In The Poverty of Historicism (1957), the great philosopher of science Karl Popper claims, “I have shown that, for strictly logical reasons, it is impossible for us to predict the future course of human history.” By showing this, Popper thought he had fatally wounded Marxism and other varieties of what he calls “historicism.” As Popper uses the term, it refers to the view that scientific laws allow us to predict the future. Marxists believe that the laws of economics establish that capitalism will face crises that will grow in severity. Eventually, capitalism will be overthrown and socialism will replace it. If Marx is correct, then a scientific law allows us to predict the future course of human history. This is exactly what Popper says is impossible. Is he right?
Some people might object that this isn’t a correct way to look at Marxism. According to this objection, Marx does not make unconditional predictions about the future course of history. He instead points to tendencies that aren’t inevitable. I’m going to ignore this objection here. If it’s right, then Popper is wrong to class Marxism as a variety of historicism. But I’m interested in his argument against historicism, which doesn’t refer to Marxist doctrines. Rather, it claims to refute any view that purports to predict the future course of human history. Once more, my question is whether Popper is right about historicism, as he characterizes this term. (The term usually means something else, but this is irrelevant to our discussion.)

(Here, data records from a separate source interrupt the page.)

Lemma cut_short_old_mode name b perm n fs :
  old_mode (cut_short name b perm n fs) name perm = old_mode fs name perm.
Proof.
  unfold old_mode at 1. rewrite cut_short_lookup.
  destruct (decide (name = name)); [reflexivity | congruence].
Qed.

Lemma cut_short_old_size name (b : list byte) perm n fs :
  n <= length b -> old_size (cut_short name b perm n fs) name = n.
Proof.
  intros Hn. unfold old_size. rewrite cut_short_lookup.
  destruct (decide (name = name)); [|congruence]. cbn [os.data]. rewrite length_take. lia.
Qed.

Lemma cut_short_again name (b1 b2 : list byte) perm n1 n2 fs :
  n1 <= length b1 -> n1 <= old_size fs name + os.free fs ->
  cut_short name b2 perm n2 (cut_short name b1 perm n1 fs) = cut_short name b2 perm n2 fs.
Proof.
  intros H1 H2. unfold cut_short at 1.
  rewrite cut_short_old_mode, cut_short_old_size by exact H1.
  unfold cut_short. cbn [os.files os.readonly os.free]. rewrite insert_insert_eq.
  f_equal. lia.
Qed.

(** A second write of a file, after a write that got as far as opening it. *)
Lemma WriteFile_after_cut name (b1 b2 : list byte) n1 fs :
  String.length name <= os.NAME_MAX ->
  os.readonly fs = false ->
  os.has (old_mode fs name 0x180) os.S_IWUSR = true ->
  n1 <= length b1 -> n1 <= old_size fs name + os.free fs ->
  os.WriteFile name b2 0x180 (cut_short name b1 0x180 n1 fs)
  = (cut_short name b2 0x180 (Nat.min (length b2) (old_size fs name + os.free fs)) fs,
     if Nat.ltb (Nat.min (length b2) (old_size fs name + os.free fs)) (length b2)
     then Some (write_error name) else None).
Proof.
  intros Hlen Hro Hw H1 H2. rewrite WriteFile_cases, (short_name name Hlen).
  change (os.readonly (cut_short name b1 0x180 n1 fs)) with (os.readonly fs). rewrite Hro.
  rewrite cut_short_lookup. destruct (decide (name = name)) as [_|]; [|congruence].
  cbn [os.mode]. rewrite Hw. cbn [negb].
  rewrite cut_short_old_size by exact H1.
  change (os.free (cut_short name b1 0x180 n1 fs)) with (os.free fs + old_size fs name - n1).
  replace (n1 + (os.free fs + old_size fs name - n1)) with (old_size fs name + os.free fs) by lia.
  rewrite cut_short_again by assumption. reflexivity.
Qed.

(** X3. Saving a page replaces what an earlier save of the same title did:
    the store and the error are those of the second save alone, whether the
    first save succeeded, was refused or was cut short. *)
Theorem save_overwrites_earlier_save (p q : Page) (fs : os.FS) :
  valid_title (Title p) -> Title q = Title p ->
  save q (fst (save p fs)) = save q fs.
Proof.
  intros _ Hq. rewrite !save_cases, Hq.
  set (name := Title p +:+ ".txt"). set (b1 := Body p). set (b2 := Body q).
  rewrite (WriteFile_cases name b1).
  destruct (Nat.ltb_spec os.NAME_MAX (String.length name)) as [Hgt|Hlen]; [reflexivity|].
  destruct (os.readonly fs) eqn:Hro; [reflexivity|].
  destruct (os.files fs !! name) as [i|] eqn:E.
  - destruct (os.has (os.mode i) os.S_IWUSR) eqn:Hw; cbn [negb fst]; [|reflexivity].
    rewrite WriteFile_after_cut; try lia; try assumption.
    + rewrite WriteFile_cases, (short_name name Hlen), Hro, E, Hw. reflexivity.
    + unfold old_mode. rewrite E. exact Hw.
  - cbn [fst]. rewrite WriteFile_after_cut; try lia; try assumption.
    + rewrite WriteFile_cases, (short_name name Hlen), Hro, E. reflexivity.
    + unfold old_mode. rewrite E. reflexivity.
Qed.

Lemma save_overwrites_earlier_save_witness :
  save test_page (fst (save {| Title := "TestPage"; Body := list_byte_of_string "old" |} empty_store))
  = save test_page empty_store.
Proof.
  apply (save_overwrites_earlier_save
           {| Title := "TestPage"; Body := list_byte_of_string "old" |} test_page empty_store).
  - split; [discriminate | reflexivity].
  - reflexivity.
Defined.

Lemma loadPage_cases title fs :
  loadPage title fs
  = (fs, if Nat.ltb os.NAME_MAX (String.length (title +:+ ".txt"))
         then inr (os.open_error (title +:+ ".txt") os.ENAMETOOLONG)
         else match os.files fs !! (title +:+ ".txt") with
              | None => inr (os.open_error (title +:+ ".txt") os.ENOENT)
              | Some i =>
                  if os.has (os.mode i) os.S_IRUSR
                  then inl {| Title := title; Body := os.data i |}
                  else inr (os.open_error (title +:+ ".txt") os.EACCES)
              end).
Proof.
  unfold loadPage. cbv zeta. rewrite ReadFile_cases.
  destruct (Nat.ltb os.NAME_MAX (String.length (title +:+ ".txt"))); [reflexivity|].
  destruct (os.files fs !! (title +:+ ".txt")) as [i|]; [|reflexivity].
  destruct (os.has (os.mode i) os.S_IRUSR); reflexivity.
Qed.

Popper’s argument against historicism is this: (1) the course of human history is influenced by the growth of human knowledge; (2) we cannot predict (by rational methods) the future growth of human knowledge; (3) we cannot, therefore, predict the future course of human history.
The key step in this argument is second premise. Why does Popper think that we can’t predict (by rational methods) the future growth of human knowledge? The chief philosophical interest of the argument is his answer to this. He says that if we could predict future human knowledge then we would know this knowledge now. But in that case, it wouldn’t be future knowledge. The claim that we can now know that future knowledge leads to a contradiction. By the way, when Popper talks about “knowledge,” he means, roughly, what people accept as part of science, mathematics, and other disciplines. He thinks that epistemologists who look for knowledge that withstands skeptical doubt are pursuing a hopeless project.
Some people respond to Popper’s argument by trying to find “wiggle room” that allows them to modify the second premise. “Maybe we can’t know the details of future knowledge,” they say, “but can’t we sometimes get a general idea of what lies ahead?” As an illustration of what they mean, there were people at the beginning of the twentieth century who predicted the coming of television, even though they didn’t understand how to make television sets.
I’m not going to go down this path, because Popper’s ingenious argument can be refuted more directly. People in the future will, we can safely assume, retain at least a great deal of what we know at present. They will continue to know the mathematical and scientific laws we know today. So can’t we predict at least in part people’s future knowledge?
The response to this is obvious. “How stupid can you get? Popper isn’t talking about knowledge we have now that is retained in the future. He means knowledge that we don’t have now but people in the future will have. It is this sort of knowledge that he says it’s impossible for us to have now.”
This is indeed what Popper means, but this is exactly where the problem with his argument comes in. He has simply defined future knowledge as “knowledge we don’t have now but that people will have in the future.” It follows from the definition of “future knowledge” that we don’t know any of it now, but that doesn’t rule out predictions about what people will accept as knowledge in the future. It is just that successful predictions won’t be future knowledge, by Popper’s definition.
The fallacy in Popper’s argument is simple, once you think about it. It has fooled a lot of people, though, so it might be helpful to give an analogy where the same fallacy is more apparent. Suppose a professor gives his class a multiple-choice exam. He says, “You won’t know the right answers to some of the questions, because it’s impossible to know the right answers to questions you don’t know the right answer to.” The professor is correct that you don’t know the right answer to questions you don’t know the right answer to, but his “argument” doesn’t establish that there are such questions. In like fashion, Popper’s argument doesn’t establish that there are things people know in the future that we don’t know now.
Once more, though, an obvious objection arises. “Isn’t it the case, when we look back at the past, that there has been an enormous amount of knowledge that no one anticipated? Isn’t it a good conjecture that this will continue to be the case in the future? Who knows what people living a hundred years from now will discover?”
I would not deny that for a moment. I would bet that the course of history will be influenced by what we don’t know now. But Popper claims to establish this by a logical argument, and this he has failed to do.
There is another problem with Popper’s argument, to the extent to which he wants to use it to refute Marxism and other forms of historicism. Suppose, I think contrary to fact, that Popper’s argument is correct and also that Marxists who say that scientific laws predict the demise of capitalism are also right. These two assertions can be true at the same time. Popper’s argument, if correct, shows that we can’t know the future course of history, if by that we mean all the important developments in the future course of history. It surely doesn’t rule out knowing some things about the future, though, and maybe one of the things we know is that capitalism is doomed. There is an obvious Popperian rejoinder to this, but I will leave it to readers to figure out what it is and also why it fails.